DELİLLER: … İcra Müdürlüğü … esas sayılı icra dosyası, arabuluculuk son tutanağı aslı, davacı tarafın ticari defter ve kayıtları, faturalar, dekontlar, taşıma evrakları, bilirkişi raporları ve tüm dosya kapsamı.
DELİLLERİN DEĞERLENDİRİLMESİ VE GEREKÇE:
Mahkememizce yapılan yargılama ve tüm dosya kapsamına göre;Dava, fatura alacağından kaynaklanan alacağın tahsiline yönelik icra takibine yapılan itirazın iptali istemine ilişkindir.

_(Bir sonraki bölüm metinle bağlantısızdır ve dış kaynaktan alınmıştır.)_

Definition ObservabilityConfiguration_bound (fs : FlagSet) (c : ObservabilityConfiguration) : ObservabilityConfiguration :=
  mkObservabilityConfiguration (flag_string fs "observability-red-hat-sso-observatorium-gateway" (ob_RedHatSSOGatewayURL c))
    (flag_string fs "observability-red-hat-sso-auth-server-url" (ob_RedHatSSOAuthServerURL c))
    (flag_string fs "observability-red-hat-sso-realm" (ob_RedHatSSORealm c))
    (flag_string fs "observability-red-hat-sso-tenant" (ob_RedHatSSOTenant c))
    (flag_string fs "observability-red-hat-sso-token-refresher-url" (ob_RedHatSSOTokenRefresherURL c)) (ob_MetricsClientID c)
    (flag_string fs "observability-red-hat-sso-metrics-client-id-file" (ob_MetricsClientIDFile c)) (ob_MetricsSecret c)
    (flag_string fs "observability-red-hat-sso-metrics-secret-file" (ob_MetricsSecretFile c)) (ob_LogsClientID c)
    (flag_string fs "observability-red-hat-sso-logs-client-id-file" (ob_LogsClientIDFile c)) (ob_LogsSecret c)
    (flag_string fs "observability-red-hat-sso-logs-secret-file" (ob_LogsSecretFile c))
    (flag_duration fs "observatorium-timeout" (ob_Timeout c)) (flag_bool fs "observatorium-ignore-ssl" (ob_Insecure c))
    (flag_bool fs "observatorium-debug" (ob_Debug c)) (flag_bool fs "enable-observatorium-mock" (ob_EnableMock c))
    (flag_string fs "observability-config-tag" (ob_ObservabilityConfigTag c))
    (flag_string fs "observability-config-repo" (ob_ObservabilityConfigRepo c))
    (flag_string fs "observability-config-channel" (ob_ObservabilityConfigChannel c)) (ob_ObservabilityConfigAccessToken c)
    (flag_string fs "observability-config-access-token-file" (ob_ObservabilityConfigAccessTokenFile c)).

Vergi Usul Kanunu hükümlerine göre fatura emtia veya yapılan iş karşılığında müşterinin borçlandığı meblağı göstermek üzere emtiayı satan veya işi yapan tüccar tarafından müşteriye verilen ticari vesikadır (229. md.). Fatura malın teslimi veya hizmetin yapıldığı tarihten itibaren azami “yedi gün” içinde düzenlenir. Bu süre içerisinde düzenlenmeyen faturalar hiç düzenlenmemiş sayılır (231/5. md.). 6102 sayılı TTK’da da fatura konusunda hükümler vardır. Ticari işletmesi bağlamında bir mal satmış, üretmiş, bir iş görmüş veya bir menfaat sağlamış olan tacirden, diğer taraf, kendisine bir fatura verilmesini ve bedeli ödenmiş ise bunun da faturada gösterilmesini isteyebilir.” (6102 Sayılı TTK 21/1) Bir fatura alan kişi aldığı tarihten itibaren sekiz gün içinde, faturanın içeriği hakkında bir itirazda bulunmamışsa bu içeriği kabul etmiş sayılır (6102 Sayılı TTK 21/2).

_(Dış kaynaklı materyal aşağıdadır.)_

Lemma get_set_module_ne j k v c : j <> k -> get_module j (set_module k v c) = get_module j c.
Proof. intros Hn. by destruct j; destruct k. Qed.

Lemma configs_ext c c' : (forall k, get_module k c = get_module k c') -> c = c'.
Proof.
  intros H. destruct c, c'.
  pose proof (H MHealthCheck). pose proof (H MDatabase). pose proof (H MServer). pose proof (H MOCM). pose proof (H MIAM).
  pose proof (H MACL). pose proof (H MQuotaList). pose proof (H MMetrics). pose proof (H MContext). pose proof (H MFleetShardAuthZ).
  pose proof (H MAdminAuthZ). pose proof (H MTelemetry). pose proof (H MSentry). pose proof (H MAWS). pose proof (H MProviders).
  pose proof (H MObservability). pose proof (H MCentral). pose proof (H MDataplane). pose proof (H MFleetshard). pose proof (H MCentralRequest).
  simpl in *. by subst.
Qed.

Lemma modules_NoDup : NoDup modules.
Proof. apply (bool_decide_unpack (NoDup modules)). vm_compute. exact I. Qed.

Lemma all_modules k : k ∈ modules.
Proof. unfold modules. destruct k; repeat ((left; reflexivity) || right). Qed.

Lemma and_then_ok {C} (m k : loader C) c c' :
  (m ;;? k) c = (c', None) <-> exists c1, m c = (c1, None) /\ k c1 = (c', None).
Proof.
  unfold and_then. destruct (m c) as [c1 [e|]].
  - split; [done|]. by intros (? & [=] & ?).
  - split; [by eauto|]. by intros (? & [= ->] & ?).
Qed.

Section order.
Context `{Host} `{KubeHost} `{Web} (walk : list (string * string) -> list (string * string)).
Context `{!Yaml (list string)} `{!Yaml (list RolesConfiguration)} `{!Yaml ProviderConfig} `{!Yaml (list Organisation * list Account)}.

Abbreviation reads k := (module_ReadFiles walk k).

(** Reading succeeds exactly if every module can be read on its own. *)
Lemma read_modules_ok ks c c' : NoDup ks ->
  read_modules walk ks c = (c', None) <->
  (forall k, k ∈ ks -> reads k (get_module k c) = (get_module k c', None)) /\
  (forall k, k ∉ ks -> get_module k c' = get_module k c).
Proof.
  intros Hnd. revert c. induction Hnd as [|k ks Hk Hnd IH]; intros c; simpl.
  - split.
    + intros [= ->]. split; [by intros k ?%elem_of_nil|done].
    + intros [_ Hs]. enough (c = c') as -> by done. apply configs_ext. intros k. symmetry. apply Hs, not_elem_of_nil.
  - rewrite and_then_ok. unfold field. split.
    + intros (c1 & E & Hr). apply IH in Hr as [Hin Hout].
      destruct (reads k (get_module k c)) as [v r] eqn:Ek. injection E as <- ->. split.
      * intros j [->|Hj]%elem_of_cons.
        { rewrite (Hout k Hk), get_set_module. exact Ek. }
        { assert (j <> k) by congruence. rewrite <- (Hin j Hj). by rewrite get_set_module_ne. }
      * intros j Hj. apply not_elem_of_cons in Hj as [Hne Hj]. by rewrite (Hout j Hj), get_set_module_ne.
    + intros [Hin Hout]. exists (set_module k (get_module k c') c). split.
      { rewrite (Hin k); [done|left]. }
      apply IH. split.
      * intros j Hj. assert (j <> k) by congruence. rewrite get_set_module_ne by done. apply Hin. by right.
      * intros j Hj. destruct (decide (j = k)) as [->|Hne]; [by rewrite get_set_module|].
        rewrite get_set_module_ne by done. apply Hout. by rewrite not_elem_of_cons.
Qed.

(** The configuration that is read does not depend on the order in which the
    injection container hands out the modules: if the files can be read in one
    order they can be read in every order, and the result is the same. *)
Theorem read_modules_order ks ks' c c' :
  ks ≡ₚ modules -> ks' ≡ₚ modules -> read_modules walk ks c = (c', None) -> read_modules walk ks' c = (c', None).
Proof.
  intros Hk Hk'. pose proof modules_NoDup.
  rewrite !read_modules_ok by (by rewrite ?Hk, ?Hk'). intros [Hin Hout].
  setoid_rewrite Hk'. setoid_rewrite Hk in Hin. setoid_rewrite Hk in Hout. by split.
Qed.
End order.

(** ** What each module has checked *)

Lemma within_ok {C} msg (m : loader C) c c' : within msg m c = (c', None) <-> m c = (c', None).
Proof. unfold within. destruct (m c) as [c1 [e|]]; simpl; split; congruence. Qed.

Lemma field_ok {C A} (get : C -> A) set (m : loader A) c c' :
  field get set m c = (c', None) <-> exists a, m (get c) = (a, None) /\ c' = set a c.
Proof.
  unfold field. destruct (m (get c)) as [a [e|]]; split.
  - congruence.
  - by intros (? & [=] & ?).
  - intros [= <-]. eauto.
  - by intros (? & [= ->] & ->).
Qed.

Lemma when_ok {C} test (m : loader C) c c' :
  when_ test m c = (c', None) <-> (test c = true /\ m c = (c', None)) \/ (test c = false /\ c' = c).
Proof. unfold when_. destruct (test c); split; [eauto| |intros [= ->]; eauto|]; intros [[? ?]|[? ?]]; congruence. Qed.

Lemma check_ok {C} test e (c c' : C) : check test e c = (c', None) <-> test c = true /\ c' = c.
Proof. unfold check. destruct (test c); split; [by intros [= ->]|by intros [_ ->]|congruence|by intros [? _]]. Qed.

Faturanın delil olması ile ticari defterlerin delil olması birbirinden farklıdır. 6102 sayılı TTK’nın 21/2. maddeye göre faturaya itiraz edilmemiş ise içeriği kesinleşir ise de akdî ilişkinin yazılı delillerle ispatı gerekir. Fatura ticari defterlere kayıt edilmiş ise artık faturanın delil olmasıyla ilgili bu maddeye değil ticari defterlerin delil olmasıyla ilgili TTK’nın 222. maddeye bakmak gerekir. Bu nedenle ticari defterlere kaydedilmiş fatura akdi ilişkinin varlığını da kanıtlar. Faturayı teslim aldıktan sonra süresi içinde itiraz ve iade etmeyerek ticari defterlerine kaydeden kimse, bu faturanın mal veya hizmet aldığı için geçerli bir sözleşme ilişkisine göre düzenlendiğini kabul etmiş sayılır ve fatura nedeniyle mal veya hizmet almadığını, bu faturadan dolayı borçlu olmadığını yazılı veya kesin delillerle ispatlaması gerekir.
Faturanın onu teslim alan kişiyi borç altına sokabilmesi için taraflar arasında borç doğurucu bir ilişkinin varlığı ve faturanın da bu ilişki nedeniyle düzenlenmiş olması gerekir. Borç münasebeti olmaksızın düzenlenen ve muhatap tarafından her nasılsa teslim alınan faturaya sekiz günde itiraz edilmemiş olması onu borç altına sokmaz. Ancak TTK 21/2 maddesi uyarınca , faturalara 8 gün içerisinde itiraz edilmediği takdirde faturadaki gösterilen bu bedeli kabul edilmiş sayılır.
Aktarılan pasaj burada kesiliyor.